ExpressionEngine CMS
Open, Free, Amazing

Thread

This is an archived forum and the content is probably no longer relevant, but is provided here for posterity.

The active forums are here.

Web analytics discussion

August 15, 2007 10:24am

Subscribe [0]
  • #1 / Aug 15, 2007 10:24am

    Geof Harries

    109 posts

    If you want stats, and real stats, log parsers are the only way to get real numbers.

    I completely disagree with this statement. Perhaps that 30% difference is Google being more accurate and your log files being the opposite.

    With log files you face problems with proxy caching (how current is your ISP?) and browser caching (when a user clicks their back button the page viewed is likely cached and not requested from the server so you miss the traffic).

    Log files also don’t make it possible to track by IP address because a single user will be lumped in with other users from their same IP address. Think of the valuable data you are missing here. Finally, if your website is hosted on multiple servers for multiple components it’s a slow and complex ordeal to thread the different log sources together to produce a cohesive report.

    Now, using log files as a data source actually has some benefits: you own the data (never has to be exposed to a third party) and it is easy to implement as the logs are on your server. But, for me, that’s it. Compare these “benefits” to Google, Mint and others who use client-side javascript.

    With javascript you can track much more data and that data is more precise because it’s coming from individual computers not from an individual server You can also also define very strict variables such as being able to track a campaign ID, product, category, price and brand. For marketers, it makes their reporting task that much faster and more precise.

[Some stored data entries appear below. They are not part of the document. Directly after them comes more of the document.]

(** C2, as the code has it.  The program computes in binary64, and its
    rounding moves the printed coordinates off the exact ones.  For a box
    whose sides are at least 2^-1000 apart and whose coordinates are within
    2^1000 of zero and within [K] box ranges of zero ([K <= 2^40]), and
    coordinates that are all numbers, the run prints; every printed
    coordinate is a number within [slack K = 475 * (K + 1) * 2^-49] of the
    exact image of its input coordinate, so of magnitude at most
    [(MAP_SIZE - MARGIN) / 2 + slack K]; and on each axis a point or vertex
    at each side of the box is printed within [slack K] of plus or minus
    [(MAP_SIZE - MARGIN) / 2]. *)
Theorem extent_within_tolerance (K : Q) (features : list (feature binary64))
    (points : list (point binary64)) (polygons : list (polygon binary64))
    (xm ym xM yM : binary64) :
  parse features = ret (points, polygons) ->
  bounding_box points polygons = ret (box_of xm ym xM yM) ->
  forallb regular_vertex (scanned points polygons) = true ->
  well_scaled K xm xM ->
  well_scaled K ym yM ->
  exists t out,
    transform_of (box_of xm ym xM yM) = ret t /\
    main features = ret out /\
    Forall2
      (fun v xy =>
         apply t v = ret xy /\
         near K xm xM (fst v) (fst xy) /\ near K ym yM (snd v) (snd xy))
      (scanned points polygons) (printed out) /\
    (forall xy, In xy (printed out) ->
       regular (fst xy) = true /\ regular (snd xy) = true /\
       Qabs (b64_value (fst xy)) <= b64_value extent + slack K /\
       Qabs (b64_value (snd xy)) <= b64_value extent + slack K) /\
    (exists v xy,
       In v (scanned points polygons) /\ fst v = Num xM /\
       apply t v = ret xy /\ In xy (printed out) /\
       Qabs (b64_value (fst xy) - b64_value extent) <= slack K) /\
    (exists v xy,
       In v (scanned points polygons) /\ fst v = Num xm /\
       apply t v = ret xy /\ In xy (printed out) /\
       Qabs (b64_value (fst xy) + b64_value extent) <= slack K) /\
    (exists v xy,
       In v (scanned points polygons) /\ snd v = Num yM /\
       apply t v = ret xy /\ In xy (printed out) /\
       Qabs (b64_value (snd xy) - b64_value extent) <= slack K) /\
    (exists v xy,
       In v (scanned points polygons) /\ snd v = Num ym /\
       apply t v = ret xy /\ In xy (printed out) /\
       Qabs (b64_value (snd xy) + b64_value extent) <= slack K).
Proof.
  intros Hparse Hbox Hreg HWx HWy.
  destruct (number_box_scan _ _ _ _ _ _ Hbox) as (x0 & y0 & nvs & Hscan & Exm & Eym & ExM & EyM).
  set (l := (x0, y0) :: nvs) in *.
  rewrite Hscan in Hreg. destruct (regular_vertices l Hreg) as [Hxs Hys].
  assert (regular x0 = true /\ regular y0 = true) as [Hx0 Hy0].
  { unfold l in Hxs, Hys. cbn [map forallb fst snd] in Hxs, Hys.
    apply andb_prop in Hxs, Hys. now destruct Hxs, Hys. }
  assert (In x0 (map fst l) /\ In y0 (map snd l)) as [Hinx0 Hiny0].
  { unfold l. cbn [map fst snd]. split; now left. }
  destruct (fold_min_regular (map fst l) x0 Hx0 Hxs) as (Rxm & _ & Hxm & Mxm).
  destruct (fold_max_regular (map fst l) x0 Hx0 Hxs) as (RxM & _ & HxM & MxM).
  destruct (fold_min_regular (map snd l) y0 Hy0 Hys) as (Rym & _ & Hym & Mym).
  destruct (fold_max_regular (map snd l) y0 Hy0 Hys) as (RyM & _ & HyM & MyM).
  rewrite <- Exm in Rxm, Hxm, Mxm. rewrite <- ExM in RxM, HxM, MxM.
  rewrite <- Eym in Rym, Hym, Mym. rewrite <- EyM in RyM, HyM, MyM.
  assert (In xm (map fst l)) as Ixm by (destruct Mxm as [<-|]; assumption).
  assert (In xM (map fst l)) as IxM by (destruct MxM as [<-|]; assumption).
  assert (In ym (map snd l)) as Iym by (destruct Mym as [<-|]; assumption).
  assert (In yM (map snd l)) as IyM by (destruct MyM as [<-|]; assumption).
  clear Exm ExM Eym EyM Mxm MxM Mym MyM.
  pose proof (well_scaled_range K xm xM HWx) as HRx.
  pose proof (well_scaled_range K ym yM HWy) as HRy.
  destruct (axis_transform K xm xM Rxm RxM HWx) as (sx & Hsx & Hax).
  destruct (axis_transform K ym yM Rym RyM HWy) as (sy & Hsy & Hay).
  set (t := {| x_shift := half (num_add xM xm); x_scale := sx;
               y_shift := half (num_add yM ym); y_scale := sy |}).
  assert (transform_of (box_of xm ym xM yM) = ret t) as Ht.
  { apply transform_of_ret. exists xm, ym, xM, yM. now repeat split. }
  set (image := fun v : binary64 * binary64 => (moved_x t (fst v), moved_y t (snd v))).
  assert (comprehension (apply t) (scanned points polygons) = ret (map image l)) as Happly.
  { rewrite Hscan. apply apply_numbers. }
  destruct (emit_total t points polygons _ Happly) as [out Hout].
  pose proof (printed_emit t points polygons out Hout) as Hprinted.
  rewrite Happly in Hprinted. injection Hprinted as Hprinted.
  assert (forall p, In p l ->
            (b64_value xm <= b64_value (fst p) <= b64_value xM) /\
            (b64_value ym <= b64_value (snd p) <= b64_value yM) /\
            regular (moved_x t (fst p)) = true /\ regular (moved_y t (snd p)) = true /\
            near K xm xM (Num (fst p)) (moved_x t (fst p)) /\
            near K ym yM (Num (snd p)) (moved_y t (snd p))) as Hall.
  { intros p Hp.
    assert (In (fst p) (map fst l)) as Hpx by now apply in_map.
    assert (In (snd p) (map snd l)) as Hpy by now apply in_map.
    assert (regular (fst p) = true) as Rpx.
    { rewrite forallb_forall in Hxs. now apply Hxs. }
    assert (regular (snd p) = true) as Rpy.
    { rewrite forallb_forall in Hys. now apply Hys. }
    assert (b64_value xm <= b64_value (fst p) <= b64_value xM) as Bx by (split; auto).
    assert (b64_value ym <= b64_value (snd p) <= b64_value yM) as By by (split; auto).
    destruct (Hax (fst p) Rpx Bx) as [Rx' Nx]. destruct (Hay (snd p) Rpy By) as [Ry' Ny].
    repeat split; try assumption; try apply Bx; try apply By. }
  assert (forall p, In p l -> apply t (number_vertex p) = ret (image p)) as Hap.
  { intros p _. reflexivity. }
  exists t, out. split; [exact Ht|]. split.
  { rewrite (main_of_stages features points polygons _ Hparse Hbox), Ht. exact Hout. }
  rewrite <- Hprinted, Hscan.
  split.
  { apply (Forall2_map_both _ number_vertex image l). intros p Hp. destruct (Hall p Hp) as (_ & _ & _ & _ & Nx & Ny).
    split; [now apply Hap|]. split; assumption. }
  split.
  { intros xy Hxy. change (In xy (map image l)) in Hxy. apply in_map_iff in Hxy. destruct Hxy as (p & <- & Hp).
    destruct (Hall p Hp) as (Bx & By & Rx & Ry & Nx & Ny). cbn [image fst snd].
    split; [assumption|]. split; [assumption|]. split.
    - exact (near_bound K xm xM (fst p) _ HRx Bx Nx).
    - exact (near_bound K ym yM (snd p) _ HRy By Ny). }
  split.
  { apply in_map_iff in IxM. destruct IxM as (p & Ep & Hp).
    destruct (Hall p Hp) as (_ & _ & _ & _ & Nx & _).
    exists (number_vertex p), (image p).
    split; [now apply in_map|]. split; [cbn; now rewrite Ep|].
    split; [now apply Hap|]. split; [now apply (in_map image l)|].
    cbn [image fst]. rewrite Ep in Nx |- *. exact (near_hi K xm xM _ HRx Nx). }
  split.
  { apply in_map_iff in Ixm. destruct Ixm as (p & Ep & Hp).
    destruct (Hall p Hp) as (_ & _ & _ & _ & Nx & _).
    exists (number_vertex p), (image p).
    split; [now apply in_map|]. split; [cbn; now rewrite Ep|].
    split; [now apply Hap|]. split; [now apply (in_map image l)|].
    cbn [image fst]. rewrite Ep in Nx |- *. exact (near_lo K xm xM _ HRx Nx). }
  split.
  { apply in_map_iff in IyM. destruct IyM as (p & Ep & Hp).
    destruct (Hall p Hp) as (_ & _ & _ & _ & _ & Ny).
    exists (number_vertex p), (image p).
    split; [now apply in_map|]. split; [cbn; now rewrite Ep|].
    split; [now apply Hap|]. split; [now apply (in_map image l)|].
    cbn [image snd]. rewrite Ep in Ny |- *. exact (near_hi K ym yM _ HRy Ny). }
  { apply in_map_iff in Iym. destruct Iym as (p & Ep & Hp).
    destruct (Hall p Hp) as (_ & _ & _ & _ & _ & Ny).
    exists (number_vertex p), (image p).
    split; [now apply in_map|]. split; [cbn; now rewrite Ep|].
    split; [now apply Hap|]. split; [now apply (in_map image l)|].
    cbn [image snd]. rewrite Ep in Ny |- *. exact (near_lo K ym yM _ HRy Ny). }
Qed.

    In my experience, javascript-based reports are generated much faster than logs and they are more up-to-date, in some cases, instantaneous. Logs have to be regularly rotated…..................and patiently waited for.

  • #2 / Aug 15, 2007 10:40am

    JT Thompson

    745 posts

    It’s impossible to be more accurate than the logs on the site. That’s the only way to get 100% true data. The ability to manipulate the information is only limited by the person and the stats program they’re using.
    There is nothing you can do in Google that you can’t in a log parser and they aren’t even comparable in accuracy. Not even remotely.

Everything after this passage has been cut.